Would you output the entries below only from the line containing "Proof. intros He. apply" through the line containing "if decide (cache_state", exactly as they stand and with both ends included?
*** Entries provided ***
(* ===== verification/MtdBlockSpec.v ===== *)
(** * The cache of the block device

    What a device shows is the cached block where there is one and the flash
    elsewhere ([seen]).  Against the promises of a flash device ([MtdLaws]):
    reading returns what is seen, writing changes what is seen at its place
    only, and writing back changes nothing that is seen. *)

From S2P Require Import Prelude Mtd MtdSpec MtdBlock.

(** [v] with the bytes [l] from [a] on. *)
Definition overlay (v : Z -> Z) (a : Z) (l : bytes) (x : Z) : Z :=
  if decide (a <= x < a + Z.of_nat (length l)) then nth (Z.to_nat (x - a)) l 0 else v x.

Lemma overlay_in v a l i b : l !! i = Some b -> overlay v a l (a + Z.of_nat i) = b.
Proof.
  intros Hb. pose proof (lookup_lt_Some _ _ _ Hb). unfold overlay. rewrite decide_True by lia.
  replace (Z.to_nat (a + Z.of_nat i - a)) with i by lia. by apply nth_lookup_Some.
Qed.
Lemma overlay_out v a l x : ~ (a <= x < a + Z.of_nat (length l)) -> overlay v a l x = v x.
Proof. intros Hx. unfold overlay. by rewrite decide_False. Qed.
Lemma overlay_ext v w a l x : v x = w x -> overlay v a l x = overlay w a l x.
Proof. intros He. unfold overlay. by case_decide. Qed.
Lemma overlay_nil v a x : overlay v a [] x = v x.
Proof. apply overlay_out. simpl. lia. Qed.
(** Two pieces, one behind the other. *)
Lemma overlay_app v a l1 l2 x : overlay v a (l1 ++ l2) x = overlay (overlay v a l1) (a + Z.of_nat (length l1)) l2 x.
Proof.
  unfold overlay. rewrite length_app. destruct (decide (a + Z.of_nat (length l1) <= x < a + Z.of_nat (length l1) + Z.of_nat (length l2))) as [H2|H2].
  - rewrite decide_True by lia. rewrite app_nth2 by lia. f_equal. lia.
  - destruct (decide (a <= x < a + Z.of_nat (length l1))) as [H1|H1].
    + rewrite decide_True by lia. by rewrite app_nth1 by lia.
    + by rewrite decide_False by lia.
Qed.

Lemma bytes_at_lookup g a n i : (i < n)%nat -> bytes_at g a n !! i = Some (g (a + Z.of_nat i)).
Proof. intros Hi. unfold bytes_at. rewrite list_lookup_fmap, lookup_seq_lt by done. done. Qed.
Lemma length_bytes_at g a n : length (bytes_at g a n) = n.
Proof. unfold bytes_at. by rewrite length_fmap, length_seq. Qed.
Lemma bytes_at_ext g h a n : (forall x, a <= x < a + Z.of_nat n -> g x = h x) -> bytes_at g a n = bytes_at h a n.
Proof. intros He. apply list_fmap_ext. intros i x Hx. apply lookup_seq in Hx as [-> Hi]. apply He. lia. Qed.
Lemma bytes_at_app g a n1 n2 : bytes_at g a (n1 + n2) = bytes_at g a n1 ++ bytes_at g (a + Z.of_nat n1) n2.
Proof.
  unfold bytes_at. rewrite seq_app, fmap_app. f_equal.
  apply list_eq. intros i. rewrite !list_lookup_fmap. destruct (decide (i < n2)%nat) as [Hi|Hi].
  - rewrite !lookup_seq_lt by done. simpl. do 2 f_equal. lia.
  - by rewrite !lookup_seq_ge by lia.
Qed.
Lemma nth_bytes_at g a n x : a <= x < a + Z.of_nat n -> nth (Z.to_nat (x - a)) (bytes_at g a n) 0 = g x.
Proof. intros Hx. apply nth_lookup_Some with (d := 0). rewrite bytes_at_lookup by lia. do 2 f_equal. lia. Qed.

Section CacheSpec.
Context {X : Type} `{MtdDriver X} (M : mtd_info) {LM : MtdLaws X M}.
Implicit Types c : CacheSt X.

Definition seen c (pt : mtd_part) (a : Z) : Z :=
  if decide (cache_state (blk c) <> STATE_EMPTY /\ cache_offset (blk c) <= a < cache_offset (blk c) + cache_size (blk c))
  then nth (Z.to_nat (a - cache_offset (blk c))) (cache_data (blk c)) 0
  else byte_at (dev (below c)) (offset pt + a).

(** Between operations: the cache is empty or holds a changed block. *)
Record Cached c (p : Z) (m : mtd_info) (pt : mtd_part) : Prop := mkCached {
  ch_mtd : b_mtd (blk c) = p;
  ch_er : Erasable M (below c) p m pt;
  ch_us : usable (dev (below c));
  ch_ss : cache_size (blk c) = erasesize m;
  ch_len : Z.of_nat (length (cache_data (blk c))) = erasesize m;
  ch_clean : cache_state (blk c) <> STATE_CLEAN;
  ch_dirty : cache_state (blk c) = STATE_DIRTY ->
    (erasesize m | cache_offset (blk c)) /\ 0 <= cache_offset (blk c) < size m /\ Forall is_byte (cache_data (blk c));
}.

(** What an operation keeps. *)
Record Next (p : Z) (m : mtd_info) (pt : mtd_part) c c' : Prop := mkNext {
  nx_cached : Cached c' p m pt;
  nx_below : exists x', below c' = set_dev x' (below c);
  nx_count : b_count (blk c') = b_count (blk c);
  nx_out : forall b, ~ (offset pt <= b < offset pt + size m) -> byte_at (dev (below c')) b = byte_at (dev (below c)) b;
}.

Lemma next_trans p m pt c1 c2 c3 : Next p m pt c1 c2 -> Next p m pt c2 c3 -> Next p m pt c1 c3.
Proof.
  intros [_ (x2 & E2) Hc2 Ho2] [H3 (x3 & E3) Hc3 Ho3]. split; [done| |congruence|].
  - exists x3. rewrite E3, E2. done.
  - intros b Hb. by rewrite Ho3, Ho2.
Qed.

Lemma erasable_dev (t : MtdSt X) p m pt x : Erasable M t p m pt -> Erasable M (set_dev x t) p m pt.
Proof. intros [? ? ? ? ? ? ?]. split; try done. by apply partition_dev. Qed.

Lemma on_below_ok {A} (g : Prelude.M (MtdSt X) A) a t c : g (below c) = Ret a t -> on_below g c = Ret a (mkCache (blk c) t).
Proof. intros E. unfold on_below. by rewrite E. Qed.

(** A block erased and written. *)
Lemma erase_write_ok c p m pt pos buf : Erasable M (below c) p m pt -> usable (dev (below c)) -> 0 <= pos < size m -> (erasesize m | pos) ->
  erasesize m <= Z.of_nat (length buf) -> Forall is_byte buf -> exists x',
  erase_write p pos (erasesize m) buf c = Ret 0 (mkCache (blk c) (set_dev x' (below c))) /\ usable x' /\
  forall b, byte_at x' b = overlay (byte_at (dev (below c))) (offset pt + pos) (take (Z.to_nat (erasesize m)) buf) b.
Proof.
  intros He Hu Hpos Hd Hlen Hby. pose proof (erase_block_step _ _ _ _ _ _ He Hpos Hd) as Hstep. pose proof He as [Hp Hfn Hw _ Hes _ _]. pose proof Hp as [Hm _ _ Hlo _ Hin _].
  destruct (part_erase_run M (below c) p m pt (mkErase p pos (erasesize m) true 0 0)) as (x1 & E1 & Hu1 & Hb1); try done; simpl; try lia.
  { eapply erasable_boundary; [done|lia|lia|done]. }
  { rewrite <- Z.add_assoc. eapply erasable_boundary; [done|lia|lia|]. by apply Z.divide_add_r. }
  set (t1 := set_dev x1 (below c)). assert (Z.max 0 (Z.min (erasesize m) (size m - pos)) = erasesize m) as En by lia.
  destruct (part_write_ok M t1 p m pt pos (erasesize m) buf) as (x2 & E2 & Hu2 & Hin2 & Ho2);
    [by apply partition_dev|done|done|lia|lia|by rewrite En|done| |].
  { rewrite En. intros i b Hib. cbn [t1 dev set_dev]. pose proof (lookup_lt_Some _ _ _ Hib) as Hi. rewrite length_take in Hi. simpl in Hb1. rewrite Hb1, decide_True by lia.
    apply (Forall_lookup_1 _ _ i b) in Hby; [|by apply lookup_take_Some in Hib as [? _]]. change 0xff with (Z.ones 8). rewrite Z.land_comm, Z.land_ones by lia.
    apply Z.mod_small. exact Hby. }
  rewrite En in *. exists x2. split_and!; [|done|].
  - unfold erase_write. assert (mtd_erase p (mkErase p pos (erasesize m) true 0 0) (below c) = part_erase p (mkErase p pos (erasesize m) true 0 0) (below c)) as E0 by (by apply (mtd_erase_part _ _ m)).
    rewrite E1 in E0. rewrite (bind_Ret _ _ _ _ _ (on_below_ok _ _ _ _ E0)). cbn [Z.eqb negb calls finish_erase set_e_addr e_callback Nat.eqb].
    assert (MTD_WRITE p pos (erasesize m) buf t1 = Ret (0, Some (erasesize m)) (set_dev x2 t1)) as E2' by (by rewrite (MTD_WRITE_part t1 p m)).
    rewrite (bind_Ret _ _ _ _ _ (on_below_ok _ _ _ (mkCache (blk c) t1) E2')). cbn [Z.eqb negb]. by rewrite decide_True.
  - intros b. destruct (decide (offset pt + pos <= b < offset pt + pos + erasesize m)) as [Hb|Hb].
    + destruct (lookup_lt_is_Some_2 (take (Z.to_nat (erasesize m)) buf) (Z.to_nat (b - (offset pt + pos)))) as [y Hy]; [rewrite length_take; lia|].
      replace b with (offset pt + pos + Z.of_nat (Z.to_nat (b - (offset pt + pos)))) by lia. rewrite (overlay_in _ _ _ _ _ Hy). by apply Hin2.
    + rewrite overlay_out by (rewrite length_take; lia). rewrite Ho2 by done. simpl in Hb1. cbn [t1 dev set_dev]. by rewrite Hb1, decide_False.
Qed.

Lemma seen_empty c pt a : cache_state (blk c) = STATE_EMPTY -> seen c pt a = byte_at (dev (below c)) (offset pt + a).
Proof. intros He. unfold seen. rewrite decide_False; [done|]. intros [Hn _]. done. Qed.

(** Writing back empties the cache and changes nothing that is seen. *)
Lemma write_cached_data_ok c p m pt : Cached c p m pt -> exists c',
  write_cached_data c = Ret 0 c' /\ Next p m pt c c' /\ cache_state (blk c') = STATE_EMPTY /\ forall a, 0 <= a < size m -> seen c' pt a = seen c pt a.
Proof.
  intros Hc. pose proof Hc as [Hm He Hu Hss Hlen Hcl Hd]. unfold write_cached_data. rewrite bind_gets. destruct (decide (cache_state (blk c) = STATE_DIRTY)) as [Ed|Ed].
  - destruct (Hd Ed) as (Hdv & Hco & Hby). rewrite Hm, Hss.
    destruct (erase_write_ok c p m pt (cache_offset (blk c)) (cache_data (blk c))) as (x' & E & Hu' & Hb); try done; [lia|].
    rewrite (bind_Ret _ _ _ _ _ E). cbn [Z.eqb negb]. eexists. split; [reflexivity|]. rewrite take_ge in Hb by lia.
    pose proof (erase_block_step _ _ _ _ _ _ He Hco Hdv) as Hstep. split_and!; [|done|].
    + split; [|by exists x'|done|].
      * split; try done. by apply erasable_dev.
      * intros b Hbo. cbn [below dev set_dev]. rewrite Hb. apply overlay_out. lia.
    + intros a Ha. rewrite seen_empty by done. cbn [below dev set_dev]. rewrite Hb. unfold seen, overlay. rewrite Hss.
      destruct (decide (cache_offset (blk c) <= a < cache_offset (blk c) + erasesize m)).
      * rewrite !decide_True by (rewrite ?Ed; (lia || (split; [done|lia]))). f_equal. lia.
      * rewrite !decide_False; [done|intros [_ ?]; lia|lia].
  - exists c. split; [done|]. assert (cache_state (blk c) = STATE_EMPTY) as Ee by (destruct (cache_state (blk c)); done). split_and!; [|done|done].
    split; [done| |done|done]. exists (dev (below c)). by destruct (below c).
Qed.

(** [memcpy] inside the cache. *)
Lemma store_cache_ok ofs l c : 0 <= ofs -> ofs + Z.of_nat (length l) <= Z.of_nat (length (cache_data (blk c))) ->
  store_cache ofs l c = Ret tt (mkCache (set_data (take (Z.to_nat ofs) (cache_data (blk c)) ++ l ++ drop (Z.to_nat ofs + length l) (cache_data (blk c))) (blk c)) (below c)).
Proof. intros Ho Hl. unfold store_cache. rewrite bind_gets, (proj2 (Z.ltb_ge _ _)) by lia. done. Qed.

(** The cache filled. *)
Lemma fill_cache_ok c p m pt ss : Cached c p m pt -> cache_state (blk c) = STATE_EMPTY -> 0 <= ss < size m -> (erasesize m | ss) -> exists x',
  fill_cache p ss (erasesize m) c =
    Ret 0 (mkCache (mkBlk p (b_count (blk c)) (bytes_at (seen c pt) ss (Z.to_nat (erasesize m))) ss (erasesize m) STATE_CLEAN) (set_dev x' (below c))) /\
  usable x' /\ forall a, byte_at x' a = byte_at (dev (below c)) a.
Proof.
  intros Hc Ee Hs Hd. pose proof Hc as [Hm He Hu Hss Hlen Hcl _]. pose proof (erase_block_step _ _ _ _ _ _ He Hs Hd) as Hstep. pose proof (er_pos _ _ _ _ _ He) as Hpos.
  destruct (MTD_READ_ok M (below c) p m pt ss (erasesize m)) as (x' & E & Hu' & Hb); [by apply He|by apply (er_fn _ _ _ _ _ He)|done|lia|lia|lia|]. exists x'. split_and!; [|done|done].
  unfold fill_cache, upd_blk. rewrite bind_modify. set (c1 := mkCache (set_cache STATE_EMPTY (blk c)) (below c)).
  rewrite (bind_Ret _ _ _ _ _ (on_below_ok _ _ _ c1 E)).
  assert (bytes_at (fun a => byte_at (dev (below c)) (offset pt + a)) ss (Z.to_nat (erasesize m)) = bytes_at (seen c pt) ss (Z.to_nat (erasesize m))) as ->
    by (apply bytes_at_ext; intros x _; by rewrite seen_empty).
  set (l := bytes_at (seen c pt) ss (Z.to_nat (erasesize m))). assert (length l = Z.to_nat (erasesize m)) as Hl by apply length_bytes_at.
  rewrite (bind_Ret _ _ _ _ _ (store_cache_ok 0 l (mkCache (blk c1) (set_dev x' (below c))) ltac:(lia) ltac:(simpl; lia))). cbn [Z.eqb negb].
  rewrite Hl, Z2Nat.id, Z.eqb_refl by lia. cbn [negb]. rewrite !bind_modify. cbn [blk below c1 set_data set_cache set_place cache_data b_mtd b_count].
  change (Z.to_nat 0) with 0%nat. rewrite take_0, drop_ge, app_nil_r by lia. by rewrite <- Hm.
Qed.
*** End of Entries provided ***
* **Exercise answer**:
Proof. intros He. apply list_fmap_ext. intros i x Hx. apply lookup_seq in Hx as [-> Hi]. apply He. lia. Qed.
Lemma bytes_at_app g a n1 n2 : bytes_at g a (n1 + n2) = bytes_at g a n1 ++ bytes_at g (a + Z.of_nat n1) n2.
Proof.
  unfold bytes_at. rewrite seq_app, fmap_app. f_equal.
  apply list_eq. intros i. rewrite !list_lookup_fmap. destruct (decide (i < n2)%nat) as [Hi|Hi].
  - rewrite !lookup_seq_lt by done. simpl. do 2 f_equal. lia.
  - by rewrite !lookup_seq_ge by lia.
Qed.
Lemma nth_bytes_at g a n x : a <= x < a + Z.of_nat n -> nth (Z.to_nat (x - a)) (bytes_at g a n) 0 = g x.
Proof. intros Hx. apply nth_lookup_Some with (d := 0). rewrite bytes_at_lookup by lia. do 2 f_equal. lia. Qed.

Section CacheSpec.
Context {X : Type} `{MtdDriver X} (M : mtd_info) {LM : MtdLaws X M}.
Implicit Types c : CacheSt X.

Definition seen c (pt : mtd_part) (a : Z) : Z :=
  if decide (cache_state (blk c) <> STATE_EMPTY /\ cache_offset (blk c) <= a < cache_offset (blk c) + cache_size (blk c))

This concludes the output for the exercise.